Exiting FCC chairman reflects on his tenure

By John Eggerton — Broadcasting & Cable, 3/26/2013 12:49:18 PM

After hugs and pre-goodbyes with staffers and fellow commissioners last week-he is not leaving the agency for several more weeks-departing FCC chairman Julius Genachowski spoke briefly with B&C Washington editor John Eggerton, emphasizing the point that the mission of the FCC is to promote broadband.

What’s next for you?
I have no plans. I am focused on the work of the commission and will continue to do that until I leave. [A source close to the chairman says he plans to attend the National Association of Broadcasters convention April 8-11, where he is scheduled for the annual chairman's Q&A. And look for him to still preside over the FCC's April 18 meeting.]

You have taken some heat from both ends of the political spectrum. Is the push for broadband what moderated your regulatory approach and forced you to focus on getting it out there the best way you could?
I think that’s right. Unleashing the benefits of broadband was the highest priority. It affects every industry. But even larger than that, it is a very important issue for our economy and the American people. One of the things that is gratifying is that the American broadband economy is thriving. We’re seeing big increases in private investment and innovation, new services and applications for consumers. On a global competitive basis, the U.S. has regained global leadership in key areas. We are in a global bandwidth race, and the U.S. is in a very strong position.

If you had to pick one highlight of your tenure, what would it be?
It’s hard to pick one. I’ll pick four: Transforming the Universal Service Fund from telephone to broadband; seeing incentive auction legislation pass Congress; putting strong and balanced open Internet rules in place; and taking big steps to promote broadband competition.

You mentioned incentive auctions. You are leaving with the incentive auctions still at the beginning of the process. What shape is it in?
In 2009, when I rang the alarm bell on a spectrum crunch, people said there was no spectrum crunch. In early 2010, when we introduced the incentive auction idea, people said that would never happen. The goals that I set out were to get the country focused on spectrum crunch, get the legislation passed and move forward on other steps to free up licensed and unlicensed spectrum. Things have moved much faster than anyone would have thought, and much more has gotten done than anyone would have predicted. Having said that, there are challenges ahead and they will be with us for a very long time. That is why one of the things I focused on was strengthening the agency so that it could continue to do the work of the American people for a very long time.

What’s the status of media ownership?
No change since the last news. [A vote on Genachowski's proposal for changes to the regulations is awaiting completion of a diversity study.]

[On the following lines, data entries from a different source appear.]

Lemma read_ventry_app m n e r dim :
  m !! n = Some e -> str_ok n -> str_ok (Attr e) -> Forall is_u64 (Vec e) -> len (Vec e) * 8 <= maxAlloc ->
  (dim = None \/ dim = Some (len (Vec e))) ->
  read_ventry dim (put_ventry m n ++ r) = Ok (n, e, len (Vec e), r).
Proof.
  intros He Hn Ha Hv Hl Hd. pose proof (len_nonneg (Vec e)).
  unfold read_ventry, put_ventry, put_vec. rewrite (lookup_total_correct _ _ _ He).
  rewrite <- !app_assoc, read_count_app by (by apply (fits_u64 _ 8)). cbn [res_bind].
  rewrite i64_id by (by apply (fits_i64 _ 8)). rewrite make_ok_fits by done.
  assert (negb match dim with None => true | Some x => x <? 0 end &&
          negb (bool_decide (dim = Some (len (Vec e)))) = false) as ->.
  { destruct Hd as [-> | ->]; [done|]. rewrite bool_decide_eq_true_2 by done. apply andb_false_r. }
  cbn [negb]. rewrite read_vec_app by done. cbn [res_bind].
  rewrite read_str_app by done. cbn [or_fail res_bind]. rewrite read_str_app by done.
  cbn [or_fail res_bind]. by destruct e.
Qed.

Lemma read_ventries_app m names r it dim d acc :
  Forall (fun n => exists e, m !! n = Some e /\ str_ok n /\ str_ok (Attr e) /\ Forall is_u64 (Vec e) /\
                             len (Vec e) * 8 <= maxAlloc /\ len (Vec e) = d) names ->
  (dim = None \/ dim = Some d) -> (length names <= it)%nat ->
  read_ventries it dim (len names) acc (concat (map (put_ventry m) names) ++ r) =
  Ok (fold_left (fun m '(f, v) => <[f := v]> m) (map (fun n => (n, m !!! n)) names) acc).
Proof.
  intros Hall. revert it dim acc; induction Hall as [|n names Hn Hns IH]; intros it dim acc Hd Hit.
  { by destruct it. }
  destruct it as [|it]; [cbn in Hit; lia|]. cbn [read_ventries]. rewrite len_cons.
  pose proof (len_nonneg names). zdec. cbn [map concat]. rewrite <- app_assoc.
  destruct Hn as (e & He & ? & ? & ? & ? & Hde). rewrite (read_ventry_app m n e); auto; [|by rewrite Hde].
  cbn [res_bind]. replace (1 + len names - 1) with (len names) by lia.
  rewrite IH; [|right; congruence | cbn in Hit; lia]. cbn [fold_left].
  by rewrite (lookup_total_correct _ _ _ He).
Qed.

Lemma check_dims_some d ds : check_dims (Some d) ds = true -> Forall (fun x => x = d) ds.
Proof. induction ds as [|x ds IH]; cbn; [constructor|]. intros H. breflect. constructor; auto. Qed.

Lemma check_dims_all ds : check_dims None ds = true -> exists d, Forall (fun x => x = d) ds.
Proof.
  destruct ds as [|x ds]; cbn; [exists 0; constructor|]. intros H.
  exists x. constructor; [done|]. by apply check_dims_some.
Qed.

Lemma DecodeVector_EncodeVector m raw :
  vector_ok m -> EncodeVector m = Ok raw -> DecodeVector raw = Ok m.
Proof.
  intros [Hn Hm]. unfold EncodeVector. set (names := sortStrings (map_keys m)).
  destruct (check_dims _ _) eqn:Hc; [|done]. cbn [negb]. intros E. apply Ok_inj in E as <-.
  apply check_dims_all in Hc as [d Hd].
  assert (len names = map_len m) as Hl by (unfold len, map_len, names; by rewrite sorted_keys_length).
  unfold DecodeVector. rewrite read_count_app by (by rewrite Hl). cbn [res_bind].
  rewrite <- (app_nil_r (concat _)), (read_ventries_app m names [] _ None d).
  - f_equal. fold (map_of_pairs (map (fun n => (n, m !!! n)) names)).
    apply map_of_pairs_perm, map_pairs_along, sortStrings_perm.
  - apply Forall_forall. intros n Hin. pose proof Hin as Hin'.
    apply elem_of_sorted_keys in Hin' as [e He]. exists e. destruct (Hm _ _ He) as (? & ? & ? & ?).
    do 5 (split; [done|]). rewrite Forall_forall in Hd. apply Hd.
    apply list_elem_of_fmap. exists n. by rewrite (lookup_total_correct _ _ _ He).
  - by left.
  - rewrite length_app.
    enough (forall e, (0 < length (put_ventry m e))%nat) as He
      by (pose proof (concat_map_length (put_ventry m) names He); lia).
    intros e. unfold put_ventry, put_vec. rewrite !length_app.
    pose proof (put_uvarint_length_pos (len (Vec (m !!! e)))). lia.
Qed.

(** ** Determinism *)

(** Scores the order is total on. *)
Lemma f64_ltb_key a b : IsNaN a = false -> IsNaN b = false -> f64_ltb a b = (f64_key a <? f64_key b).
Proof. intros Ha Hb. unfold f64_ltb. by rewrite Ha, Hb. Qed.
Lemma f64_eqb_key a b : IsNaN a = false -> IsNaN b = false -> f64_eqb a b = (f64_key a =? f64_key b).
Proof. intros Ha Hb. unfold f64_eqb. by rewrite Ha, Hb. Qed.

Definition zpair_num (p : bytes * Z) : Prop := IsNaN p.2 = false.

Lemma zpair_less_spec p q : zpair_num p -> zpair_num q ->
  zpair_less p q = true <->
  f64_key p.2 < f64_key q.2 \/ (f64_key p.2 = f64_key q.2 /\ bytes_ltb p.1 q.1 = true).
Proof.
  intros Hp Hq. unfold zpair_less. rewrite f64_ltb_key, f64_eqb_key by done.
  rewrite orb_true_iff, andb_true_iff, Z.ltb_lt, Z.eqb_eq. done.
Qed.

Lemma zpair_nless_spec p q : zpair_num p -> zpair_num q ->
  zpair_less p q = false <->
  f64_key q.2 < f64_key p.2 \/ (f64_key p.2 = f64_key q.2 /\ bytes_ltb p.1 q.1 = false).
Proof.
  intros Hp Hq. rewrite <- not_true_iff_false, zpair_less_spec by done.
  destruct (bytes_ltb p.1 q.1) eqn:E; split; intros; intuition (try congruence; try lia).
Qed.

Lemma zpair_asym p q : zpair_num p -> zpair_num q -> zpair_less p q = true -> zpair_less q p = false.
Proof.
  intros Hp Hq. rewrite zpair_less_spec, zpair_nless_spec by done.
  intros [?|[? H]]; [by left|]. right. split; [lia|]. by apply bytes_ltb_asym.
Qed.

Lemma zpair_nless_trans p q s : zpair_num p -> zpair_num q -> zpair_num s ->
  zpair_less q p = false -> zpair_less s q = false -> zpair_less s p = false.
Proof.
  intros Hp Hq Hs. rewrite !zpair_nless_spec by done.
  intros [?|[? H1]] [?|[? H2]]; [left; lia .. |]. right. split; [lia|].
  by apply (bytes_nltb_trans _ q.1).
Qed.

(** ** Properties *)

(** The entry header round-trips: type tag, expiry (a signed 64-bit
    nanosecond time, negative values included) and payload come back unchanged
    from the stored bytes. *)
Theorem entry_roundtrip typ expiry payload :
  is_i64 expiry -> Decode (Encode typ expiry payload) = Ok (mkEntry typ expiry payload).
Proof. apply Decode_Encode_entry. Qed.

Lemma entry_roundtrip_witness :
  Decode (Encode TypeList (-5) (lit "abc")) = Ok (mkEntry TypeList (-5) (lit "abc")).
Proof. apply (entry_roundtrip TypeList (-5) (lit "abc")). unfold is_i64. lia. Defined.

(** The list, hash, set and sorted-set payloads all decode to the
    collection they were encoded from, with the encoding tag the size rules
    select (a set keeps its elements, whatever duplicates or order it was
    built from). *)
Theorem aggregates_roundtrip (l : list bytes) (h : gmap bytes bytes) (ms : list bytes) (z : gmap bytes Z) :
  strs_ok l -> hash_ok h -> is_u64 (len ms) -> Forall str_ok ms -> zset_ok z ->
  DecodeList (EncodeList l) = Ok l /\
  DecodeHash (EncodeHash h) = Ok (h, hash_encoding h) /\
  (exists enc, DecodeSet (EncodeSet ms) = Ok (list_to_set ms, enc)) /\
  DecodeZSet (EncodeZSet z) = Ok (z, zset_encoding z).
Proof.
  intros; split_and!;
    eauto using DecodeList_EncodeList, DecodeHash_EncodeHash, DecodeSet_EncodeSet, DecodeZSet_EncodeZSet.
Qed.

Lemma aggregates_roundtrip_witness :
  DecodeList (EncodeList [lit "a"; []]) = Ok [lit "a"; []] /\
  DecodeHash (EncodeHash {[lit "f" := lit "v"]}) = Ok ({[lit "f" := lit "v"]}, hash_encoding {[lit "f" := lit "v"]}) /\
  (exists enc, DecodeSet (EncodeSet [lit "1"; lit "1"]) = Ok (list_to_set [lit "1"; lit "1"], enc)) /\
  DecodeZSet (EncodeZSet {[lit "m" := 4607182418800017408]}) =
  Ok ({[lit "m" := 4607182418800017408]}, zset_encoding {[lit "m" := 4607182418800017408]}).
Proof.
  apply (aggregates_roundtrip [lit "a"; []] {[lit "f" := lit "v"]} [lit "1"; lit "1"] {[lit "m" := 4607182418800017408]}).
  - split; [vm_compute; discriminate|]. repeat constructor; vm_compute; (discriminate || reflexivity).
  - split; [vm_compute; split; (discriminate || reflexivity)|].
    apply map_Forall_singleton. vm_compute. repeat split; (discriminate || reflexivity).
  - vm_compute. split; (discriminate || reflexivity).
  - repeat constructor; vm_compute; (discriminate || reflexivity).
  - split; [vm_compute; split; (discriminate || reflexivity)|].
    apply map_Forall_singleton. vm_compute. repeat split; (discriminate || reflexivity).
Defined.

Now that you can start to look back, what do you see?
I think one of the things that was gratifying at the meeting [where the chairman gathered staffers to tell them of his decision to exit] was seeing the faces in the room and seeing that everyone in the room was working in a revitalized agency. They understand the mission of the agency-unleashing the benefits of broadband for our economy and the American people. I’ve had a long history with this agency, as you know. I was here in the 1990s [as a top aide to then chairman Reed Hundt]. I deal with staff every day, but it was a poignant moment for me and one I will remember for a very long time.